(** * AuxPoW support of the Dogecoin fork of btcd

    A shallow embedding of

    - [doge/auxpow.go]      (version flags),
    - [doge/validation.go]  (block subsidy),
    - [wire/auxblockheader.go] (the AuxPoW header and its codec),

    and the properties of these functions.

    Go integers are modelled as [Z] with the wrap-around of their width
    written out; byte streams are [list byte]; an [io.Reader] over an
    in-memory buffer is the list of the bytes still to be read; an
    [io.Writer] is the list of the bytes written. *)

From Stdlib Require Import ZArith List Lia Bool.
From coqutil Require Import Byte Word.LittleEndianList.
Import ListNotations.
Local Open Scope Z_scope.

(** ** Go's fixed-width integers *)

Module GoInt.

(** Two's complement wrap-around of a [w]-bit signed integer. *)
Definition wrap_signed (w : Z) (z : Z) : Z :=
  (z + 2 ^ (w - 1)) mod 2 ^ w - 2 ^ (w - 1).

Definition wrap_unsigned (w : Z) (z : Z) : Z := z mod 2 ^ w.

Definition int32 (z : Z) : Z := wrap_signed 32 z.
Definition int64 (z : Z) : Z := wrap_signed 64 z.
Definition uint32 (z : Z) : Z := wrap_unsigned 32 z.
Definition uint64 (z : Z) : Z := wrap_unsigned 64 z.
(** ** The transaction dated at the instant of the rendering *)

(** C3. The real-data chart drops a transaction dated exactly [now] under
    day buckets.  In a zone that keeps one offset the window starts 30
    days before [now], as it does in UTC; the window test admits the
    transaction, its day index is the bucket count, and the bounds check
    leaves it out, so that the bucket incomes sum to 0 where the income
    of the window is 100.  Under month buckets, read in UTC, the same
    transaction is counted. *)
Theorem day_buckets_drop_the_transaction_at_now :
  let tx := exampleTx "2025-03-31T12:30:00.000Z" "100" income in
  (forall offset,
     LocalCalendar.setDate (zone := LocalCalendar.fixedOffset offset) exampleNow
       (LocalCalendar.getDate (zone := LocalCalendar.fixedOffset offset) exampleNow - 30)
     = RealDataChart.startDate exampleNow RealDataChart.daily) /\
  Ref.ref_parseDate (tx_date tx) = Some exampleNow /\
  RealDataChart.periodIndex RealDataChart.day
    (RealDataChart.startDate exampleNow RealDataChart.daily) exampleNow
  = Z.of_nat (RealDataChart.periods RealDataChart.daily) /\
  RealDataChart.inWindow (RT := Ref.refRuntime) exampleNow RealDataChart.daily tx = true /\
  (forall i, RealDataChart.inBucket (RT := Ref.refRuntime)
               exampleNow RealDataChart.daily i tx = false) /\
  jeqb (jsum (RealDataChart.incomeData
                (RealDataChart.chartSeries (RT := Ref.refRuntime)
                   exampleNow RealDataChart.daily [tx])))
       (jofZ 0) = true /\
  jeqb (totalOf (RT := Ref.refRuntime) income
          (List.filter (RealDataChart.inWindow (RT := Ref.refRuntime)
                          exampleNow RealDataChart.daily) [tx]))
       (jofZ 100) = true /\
  RealDataChart.inBucket (RT := Ref.refRuntime)
    exampleNow RealDataChart.monthly 10 tx = true /\
  jeqb (jsum (RealDataChart.incomeData
                (RealDataChart.chartSeries (RT := Ref.refRuntime)
                   exampleNow RealDataChart.monthly [tx])))
       (jofZ 100) = true.
Proof.
  cbn zeta. split.
  { intros offset. rewrite RealDataChartFacts.startDate_daily.
    unfold LocalCalendar.setDate, LocalCalendar.getDate, LocalCalendar.UTC,
      LocalCalendar.LocalTime. cbn [LocalCalendar.localTZA LocalCalendar.fixedOffset].
    replace (Calendar.getDate (exampleNow + offset) - 30)
      with (Calendar.getDate (exampleNow + offset) + -30) by lia.
    rewrite CalendarFacts.setDate_shift. lia. }
  split; [by vm_compute|]. split; [by vm_compute|]. split; [by vm_compute|]. split.
  - intros i. unfold RealDataChart.inBucket.
    assert (RealDataChart.bucketOf (RT := Ref.refRuntime) exampleNow RealDataChart.daily
              (exampleTx "2025-03-31T12:30:00.000Z" "100" income) = None) as ->
      by (by vm_compute).
    by apply bool_decide_eq_false_2.
  - repeat split; by vm_compute.
Qed.
(** X16.  [build_rag_system] never raises.  When there is a document and
    the language model, the embeddings, both indexes and the reranker can
    all be constructed, the session holds a system whose retriever is the store's [retrieve] over
    the documents given, with no agent built yet, and is marked initialized;
    the history and the thread id are kept.  Otherwise the session and the
    heap are left exactly as they were and the page shows the error and the
    exception. *)
Theorem build_rag_system_outcome (svc : Streamlit.Services)
    (documents : list Document) (a : Streamlit.AppState) :
  ((exists llm, Streamlit.base_llm svc = Ok llm)
   /\ documents <> []
   /\ Streamlit.embeddings_unavailable svc = None
   /\ VectorStoreM.dense_unavailable (Streamlit.models svc) = None
   /\ VectorStoreM.sparse_unavailable (Streamlit.models svc) = None
   /\ VectorStoreM.reranker_unavailable (Streamlit.models svc) = None ->
   Streamlit.initialized
     (Streamlit.session (Streamlit.build_rag_system svc documents a)) = true
   /\ (exists graph_builder,
         Streamlit.rag_system
           (Streamlit.session (Streamlit.build_rag_system svc documents a))
         = Some graph_builder
         /\ forall query,
              retriever_invoke graph_builder query
              = VectorStoreM.retrieve
                  (snd (VectorStoreM.create_vectorstore
                          (Streamlit.models svc) VectorStoreM.init
                          documents)) query)
   /\ _agent (Streamlit.heap (Streamlit.build_rag_system svc documents a))
      = None
   /\ Streamlit.messages
        (Streamlit.session (Streamlit.build_rag_system svc documents a))
      = Streamlit.messages (Streamlit.session a)
   /\ Streamlit.thread_id
        (Streamlit.session (Streamlit.build_rag_system svc documents a))
      = Streamlit.thread_id (Streamlit.session a))
  /\ (~ ((exists llm, Streamlit.base_llm svc = Ok llm)
         /\ documents <> []
         /\ Streamlit.embeddings_unavailable svc = None
         /\ VectorStoreM.dense_unavailable (Streamlit.models svc) = None
         /\ VectorStoreM.sparse_unavailable (Streamlit.models svc) = None
         /\ VectorStoreM.reranker_unavailable (Streamlit.models svc) = None)
      ->
      Streamlit.session (Streamlit.build_rag_system svc documents a)
      = Streamlit.session a
      /\ Streamlit.heap (Streamlit.build_rag_system svc documents a)
         = Streamlit.heap a
      /\ exists e,
           Streamlit.screen (Streamlit.build_rag_system svc documents a)
           = (Streamlit.screen a
              ++ [Streamlit.ui_error
                    ("❌ Erreur lors de la construction du système : "
                     ++ str e);
                  Streamlit.ui_exception e])%list).
Proof.
  unfold Streamlit.build_rag_system. rewrite construct_cases.
  assert (Hfail : forall e,
    Streamlit.session
      (Streamlit.show (Streamlit.ui_exception e)
         (Streamlit.show
            (Streamlit.ui_error
               ("❌ Erreur lors de la construction du système : " ++ str e))
            a)) = Streamlit.session a
    /\ Streamlit.heap
         (Streamlit.show (Streamlit.ui_exception e)
            (Streamlit.show
               (Streamlit.ui_error
                  ("❌ Erreur lors de la construction du système : "
                   ++ str e)) a)) = Streamlit.heap a
    /\ exists e',
         Streamlit.screen
           (Streamlit.show (Streamlit.ui_exception e)
              (Streamlit.show
                 (Streamlit.ui_error
                    ("❌ Erreur lors de la construction du système : "
                     ++ str e)) a))
         = (Streamlit.screen a
            ++ [Streamlit.ui_error
                  ("❌ Erreur lors de la construction du système : "
                   ++ str e');
                Streamlit.ui_exception e'])%list).
  { intros e. split; [reflexivity|]. split; [reflexivity|].
    exists e. cbn. now rewrite <- app_assoc. }
  destruct (Streamlit.base_llm svc) as [llm|e0].
  2:{ split; [intros [[llm H] _]; discriminate H | intros _; apply Hfail]. }
  destruct (Streamlit.embeddings_unavailable svc) as [e1|].
  { split; [intros [_ [_ [H _]]]; discriminate H | intros _; apply Hfail]. }
  destruct (VectorStoreM.dense_unavailable (Streamlit.models svc)) as [e2|].
  { split; [intros [_ [_ [_ [H _]]]]; discriminate H
           | intros _; apply Hfail]. }
  destruct documents as [|d documents].
  { split; [intros [_ [H _]]; congruence | intros _; apply Hfail]. }
  destruct (VectorStoreM.sparse_unavailable (Streamlit.models svc)) as [e3|].
  { split; [intros [_ [_ [_ [_ [H _]]]]]; discriminate H
           | intros _; apply Hfail]. }
  destruct (VectorStoreM.reranker_unavailable (Streamlit.models svc))
    as [e4|].
  { split; [intros [_ [_ [_ [_ [_ H]]]]]; discriminate H
           | intros _; apply Hfail]. }
  split.
  - intros _. cbn. repeat split. eexists. split; reflexivity.
  - intros H. exfalso. apply H.
    split; [now exists llm|]. split; [discriminate|]. repeat split.
Qed.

WORK ITEM
Report each line of the records that holds the word "Require".

WRITTEN ANSWER
From Stdlib Require Import ZArith List Lia Bool.
From coqutil Require Import Byte Word.LittleEndianList.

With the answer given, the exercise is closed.